Collection entries:
- Opening Delimiter -

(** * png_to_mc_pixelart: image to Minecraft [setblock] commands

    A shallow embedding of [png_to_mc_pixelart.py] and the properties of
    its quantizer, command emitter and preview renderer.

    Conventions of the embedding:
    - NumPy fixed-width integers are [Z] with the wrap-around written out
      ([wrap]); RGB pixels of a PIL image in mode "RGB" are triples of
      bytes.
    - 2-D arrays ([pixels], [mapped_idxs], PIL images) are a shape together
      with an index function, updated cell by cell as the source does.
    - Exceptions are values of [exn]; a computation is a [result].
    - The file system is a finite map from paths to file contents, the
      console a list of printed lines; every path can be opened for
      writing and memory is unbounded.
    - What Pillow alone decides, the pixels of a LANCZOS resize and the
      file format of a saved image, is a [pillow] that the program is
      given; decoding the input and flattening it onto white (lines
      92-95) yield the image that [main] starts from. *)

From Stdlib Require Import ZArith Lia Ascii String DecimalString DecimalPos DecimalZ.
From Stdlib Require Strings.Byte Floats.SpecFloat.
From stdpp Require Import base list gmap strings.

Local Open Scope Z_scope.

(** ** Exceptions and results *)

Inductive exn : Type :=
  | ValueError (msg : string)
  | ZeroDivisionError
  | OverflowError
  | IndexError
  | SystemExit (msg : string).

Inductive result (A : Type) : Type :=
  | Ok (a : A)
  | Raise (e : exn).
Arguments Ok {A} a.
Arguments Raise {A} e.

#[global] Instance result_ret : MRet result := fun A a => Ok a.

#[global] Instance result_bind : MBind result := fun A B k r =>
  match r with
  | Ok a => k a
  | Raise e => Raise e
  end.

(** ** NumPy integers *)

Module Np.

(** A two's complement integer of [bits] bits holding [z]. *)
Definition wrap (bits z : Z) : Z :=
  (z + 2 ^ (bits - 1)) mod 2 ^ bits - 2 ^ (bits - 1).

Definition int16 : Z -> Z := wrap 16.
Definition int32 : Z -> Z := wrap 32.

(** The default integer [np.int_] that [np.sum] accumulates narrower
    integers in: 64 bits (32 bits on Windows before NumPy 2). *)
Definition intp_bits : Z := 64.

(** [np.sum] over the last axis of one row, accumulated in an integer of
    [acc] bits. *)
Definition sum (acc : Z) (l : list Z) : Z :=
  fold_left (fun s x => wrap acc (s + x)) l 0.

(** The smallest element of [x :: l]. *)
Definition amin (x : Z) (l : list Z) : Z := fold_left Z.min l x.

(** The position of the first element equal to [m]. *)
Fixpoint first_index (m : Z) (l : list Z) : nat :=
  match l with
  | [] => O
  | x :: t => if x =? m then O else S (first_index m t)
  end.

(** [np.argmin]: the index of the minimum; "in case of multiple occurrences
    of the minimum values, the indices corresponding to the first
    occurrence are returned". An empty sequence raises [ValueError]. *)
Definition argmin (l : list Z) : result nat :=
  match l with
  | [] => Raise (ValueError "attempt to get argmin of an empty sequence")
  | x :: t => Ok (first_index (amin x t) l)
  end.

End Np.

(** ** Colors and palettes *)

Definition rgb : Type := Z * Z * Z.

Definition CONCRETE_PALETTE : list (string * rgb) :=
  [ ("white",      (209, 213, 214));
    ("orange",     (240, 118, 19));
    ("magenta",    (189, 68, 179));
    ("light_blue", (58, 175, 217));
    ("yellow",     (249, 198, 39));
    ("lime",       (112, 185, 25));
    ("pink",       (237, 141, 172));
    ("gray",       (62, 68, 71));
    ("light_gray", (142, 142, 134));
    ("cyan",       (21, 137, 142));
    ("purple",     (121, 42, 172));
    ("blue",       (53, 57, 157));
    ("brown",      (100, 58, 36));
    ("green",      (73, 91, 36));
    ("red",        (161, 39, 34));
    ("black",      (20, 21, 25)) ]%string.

- Closing Delimiter -
- Opening Delimiter -

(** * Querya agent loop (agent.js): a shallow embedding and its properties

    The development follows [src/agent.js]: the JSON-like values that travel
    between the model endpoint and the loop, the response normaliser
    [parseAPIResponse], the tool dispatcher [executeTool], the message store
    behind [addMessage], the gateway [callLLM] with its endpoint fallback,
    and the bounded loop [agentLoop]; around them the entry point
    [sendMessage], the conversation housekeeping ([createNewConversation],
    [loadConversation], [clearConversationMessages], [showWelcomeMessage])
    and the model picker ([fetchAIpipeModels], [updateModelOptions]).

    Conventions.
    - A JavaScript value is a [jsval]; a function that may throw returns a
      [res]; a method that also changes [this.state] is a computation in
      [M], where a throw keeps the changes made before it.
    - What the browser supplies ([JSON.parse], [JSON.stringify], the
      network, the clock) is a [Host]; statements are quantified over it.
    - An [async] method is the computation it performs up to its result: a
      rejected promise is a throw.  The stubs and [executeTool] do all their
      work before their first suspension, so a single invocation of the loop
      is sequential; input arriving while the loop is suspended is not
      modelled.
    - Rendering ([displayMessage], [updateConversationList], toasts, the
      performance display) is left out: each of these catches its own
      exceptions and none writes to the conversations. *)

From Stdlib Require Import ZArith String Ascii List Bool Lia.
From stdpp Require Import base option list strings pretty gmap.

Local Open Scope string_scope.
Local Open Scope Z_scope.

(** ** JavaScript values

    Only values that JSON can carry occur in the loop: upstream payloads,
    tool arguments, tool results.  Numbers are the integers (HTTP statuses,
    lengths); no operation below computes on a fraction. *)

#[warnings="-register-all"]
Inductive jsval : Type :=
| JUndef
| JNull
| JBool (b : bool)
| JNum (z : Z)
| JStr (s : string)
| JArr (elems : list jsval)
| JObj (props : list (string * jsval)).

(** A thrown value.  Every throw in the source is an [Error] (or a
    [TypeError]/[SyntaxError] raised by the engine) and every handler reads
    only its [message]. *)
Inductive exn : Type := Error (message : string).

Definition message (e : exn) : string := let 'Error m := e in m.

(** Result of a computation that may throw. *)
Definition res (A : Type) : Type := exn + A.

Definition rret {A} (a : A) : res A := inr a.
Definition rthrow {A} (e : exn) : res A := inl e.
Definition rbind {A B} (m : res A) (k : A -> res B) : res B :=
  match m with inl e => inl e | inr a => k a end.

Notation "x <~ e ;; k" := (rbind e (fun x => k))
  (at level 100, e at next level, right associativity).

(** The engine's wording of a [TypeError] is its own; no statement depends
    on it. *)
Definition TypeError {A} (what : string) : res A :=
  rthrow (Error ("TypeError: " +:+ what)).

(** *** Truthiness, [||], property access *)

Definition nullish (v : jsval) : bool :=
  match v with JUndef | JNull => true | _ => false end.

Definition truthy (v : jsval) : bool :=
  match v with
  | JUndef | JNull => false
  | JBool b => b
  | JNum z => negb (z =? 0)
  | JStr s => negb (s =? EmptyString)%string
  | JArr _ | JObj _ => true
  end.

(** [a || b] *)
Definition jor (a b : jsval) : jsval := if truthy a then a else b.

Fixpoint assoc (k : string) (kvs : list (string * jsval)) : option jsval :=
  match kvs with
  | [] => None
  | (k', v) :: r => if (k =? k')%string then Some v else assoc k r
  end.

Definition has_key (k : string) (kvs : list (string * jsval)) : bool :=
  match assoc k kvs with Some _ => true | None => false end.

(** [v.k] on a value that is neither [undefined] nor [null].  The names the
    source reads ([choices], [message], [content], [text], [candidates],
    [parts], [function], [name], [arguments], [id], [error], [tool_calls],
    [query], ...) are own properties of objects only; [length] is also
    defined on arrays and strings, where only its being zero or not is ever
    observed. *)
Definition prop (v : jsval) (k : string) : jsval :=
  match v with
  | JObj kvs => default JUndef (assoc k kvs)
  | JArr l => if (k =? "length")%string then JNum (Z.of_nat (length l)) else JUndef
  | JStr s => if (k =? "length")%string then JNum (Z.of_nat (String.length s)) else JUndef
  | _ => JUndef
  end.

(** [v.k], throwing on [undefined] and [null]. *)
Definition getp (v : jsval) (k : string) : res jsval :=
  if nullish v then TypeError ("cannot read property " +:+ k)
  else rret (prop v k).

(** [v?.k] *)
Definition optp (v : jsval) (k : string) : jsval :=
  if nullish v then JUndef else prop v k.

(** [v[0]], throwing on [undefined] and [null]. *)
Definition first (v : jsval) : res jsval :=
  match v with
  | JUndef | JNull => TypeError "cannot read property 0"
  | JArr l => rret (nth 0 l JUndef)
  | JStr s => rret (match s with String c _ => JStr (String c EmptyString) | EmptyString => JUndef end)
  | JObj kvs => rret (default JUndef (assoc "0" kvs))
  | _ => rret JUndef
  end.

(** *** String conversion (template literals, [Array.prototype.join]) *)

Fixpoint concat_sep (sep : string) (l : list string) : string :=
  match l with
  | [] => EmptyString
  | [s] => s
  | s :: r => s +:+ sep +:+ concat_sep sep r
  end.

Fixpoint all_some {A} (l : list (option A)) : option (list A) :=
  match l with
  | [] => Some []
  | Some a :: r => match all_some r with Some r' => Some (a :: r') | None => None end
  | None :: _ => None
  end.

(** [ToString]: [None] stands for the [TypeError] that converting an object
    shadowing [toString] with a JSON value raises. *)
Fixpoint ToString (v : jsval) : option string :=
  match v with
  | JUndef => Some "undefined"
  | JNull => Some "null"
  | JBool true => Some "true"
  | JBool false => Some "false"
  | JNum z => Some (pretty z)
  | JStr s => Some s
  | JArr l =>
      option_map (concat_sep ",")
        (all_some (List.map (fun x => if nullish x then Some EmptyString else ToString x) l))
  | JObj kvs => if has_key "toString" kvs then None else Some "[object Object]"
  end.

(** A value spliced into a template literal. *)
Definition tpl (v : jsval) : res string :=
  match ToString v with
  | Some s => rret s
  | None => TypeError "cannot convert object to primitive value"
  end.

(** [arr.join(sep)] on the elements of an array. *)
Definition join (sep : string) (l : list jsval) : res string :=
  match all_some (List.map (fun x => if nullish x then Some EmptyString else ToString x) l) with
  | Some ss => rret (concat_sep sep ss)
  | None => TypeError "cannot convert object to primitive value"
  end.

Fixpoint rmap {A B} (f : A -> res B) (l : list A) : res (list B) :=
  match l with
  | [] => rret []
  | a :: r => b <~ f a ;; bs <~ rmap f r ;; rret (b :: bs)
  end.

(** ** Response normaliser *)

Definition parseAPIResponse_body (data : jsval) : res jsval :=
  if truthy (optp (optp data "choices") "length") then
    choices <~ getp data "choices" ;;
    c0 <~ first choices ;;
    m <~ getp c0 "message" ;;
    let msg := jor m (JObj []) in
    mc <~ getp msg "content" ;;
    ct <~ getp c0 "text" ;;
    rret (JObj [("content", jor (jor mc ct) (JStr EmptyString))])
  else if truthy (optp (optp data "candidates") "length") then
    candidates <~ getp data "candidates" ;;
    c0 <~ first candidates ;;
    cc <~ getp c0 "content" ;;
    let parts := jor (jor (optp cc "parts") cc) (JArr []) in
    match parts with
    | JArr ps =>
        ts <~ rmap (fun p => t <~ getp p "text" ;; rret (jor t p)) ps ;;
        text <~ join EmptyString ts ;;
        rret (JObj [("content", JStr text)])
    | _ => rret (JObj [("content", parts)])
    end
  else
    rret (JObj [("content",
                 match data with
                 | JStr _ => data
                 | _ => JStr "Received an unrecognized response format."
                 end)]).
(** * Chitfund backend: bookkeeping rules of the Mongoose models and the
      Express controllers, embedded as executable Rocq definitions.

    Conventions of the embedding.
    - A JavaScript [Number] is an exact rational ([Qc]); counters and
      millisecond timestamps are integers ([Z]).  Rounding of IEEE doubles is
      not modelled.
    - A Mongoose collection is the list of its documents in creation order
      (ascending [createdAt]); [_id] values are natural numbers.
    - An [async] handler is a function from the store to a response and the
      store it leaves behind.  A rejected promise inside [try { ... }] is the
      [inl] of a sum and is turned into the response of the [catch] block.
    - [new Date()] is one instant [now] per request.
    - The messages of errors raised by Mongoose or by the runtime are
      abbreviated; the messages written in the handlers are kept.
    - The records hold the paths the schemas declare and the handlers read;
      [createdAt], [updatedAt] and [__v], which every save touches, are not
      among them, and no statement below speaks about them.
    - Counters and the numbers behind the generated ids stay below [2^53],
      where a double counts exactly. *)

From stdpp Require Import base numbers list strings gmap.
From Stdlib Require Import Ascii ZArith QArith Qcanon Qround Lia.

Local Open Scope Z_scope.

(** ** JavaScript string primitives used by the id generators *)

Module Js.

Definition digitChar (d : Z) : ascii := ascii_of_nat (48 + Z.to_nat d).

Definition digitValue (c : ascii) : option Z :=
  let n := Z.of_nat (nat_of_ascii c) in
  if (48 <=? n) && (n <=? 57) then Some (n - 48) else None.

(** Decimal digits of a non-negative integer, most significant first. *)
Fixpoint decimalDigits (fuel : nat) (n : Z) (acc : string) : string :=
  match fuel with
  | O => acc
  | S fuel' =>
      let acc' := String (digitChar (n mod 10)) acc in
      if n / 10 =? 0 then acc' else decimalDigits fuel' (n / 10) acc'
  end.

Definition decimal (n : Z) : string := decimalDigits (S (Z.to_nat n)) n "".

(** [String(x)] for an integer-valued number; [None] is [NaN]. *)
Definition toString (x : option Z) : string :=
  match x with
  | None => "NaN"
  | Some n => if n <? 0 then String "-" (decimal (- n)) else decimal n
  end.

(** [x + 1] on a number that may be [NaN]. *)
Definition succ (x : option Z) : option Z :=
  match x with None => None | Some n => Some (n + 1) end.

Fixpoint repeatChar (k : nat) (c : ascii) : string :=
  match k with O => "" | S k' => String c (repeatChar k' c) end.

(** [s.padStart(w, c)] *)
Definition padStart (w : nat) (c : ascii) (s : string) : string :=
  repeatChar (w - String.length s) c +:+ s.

- Closing Delimiter -

Copy the lines above exactly. Start with the line containing "A := inr a.", end with the line containing "match assoc k", and include both.

| Your solution |
Definition rret {A} (a : A) : res A := inr a.
Definition rthrow {A} (e : exn) : res A := inl e.
Definition rbind {A B} (m : res A) (k : A -> res B) : res B :=
  match m with inl e => inl e | inr a => k a end.

Notation "x <~ e ;; k" := (rbind e (fun x => k))
  (at level 100, e at next level, right associativity).

(** The engine's wording of a [TypeError] is its own; no statement depends
    on it. *)
Definition TypeError {A} (what : string) : res A :=
  rthrow (Error ("TypeError: " +:+ what)).

(** *** Truthiness, [||], property access *)

Definition nullish (v : jsval) : bool :=
  match v with JUndef | JNull => true | _ => false end.

Definition truthy (v : jsval) : bool :=
  match v with
  | JUndef | JNull => false
  | JBool b => b
  | JNum z => negb (z =? 0)
  | JStr s => negb (s =? EmptyString)%string
  | JArr _ | JObj _ => true
  end.

(** [a || b] *)
Definition jor (a b : jsval) : jsval := if truthy a then a else b.

Fixpoint assoc (k : string) (kvs : list (string * jsval)) : option jsval :=
  match kvs with
  | [] => None
  | (k', v) :: r => if (k =? k')%string then Some v else assoc k r
  end.

Definition has_key (k : string) (kvs : list (string * jsval)) : bool :=
  match assoc k kvs with Some _ => true | None => false end.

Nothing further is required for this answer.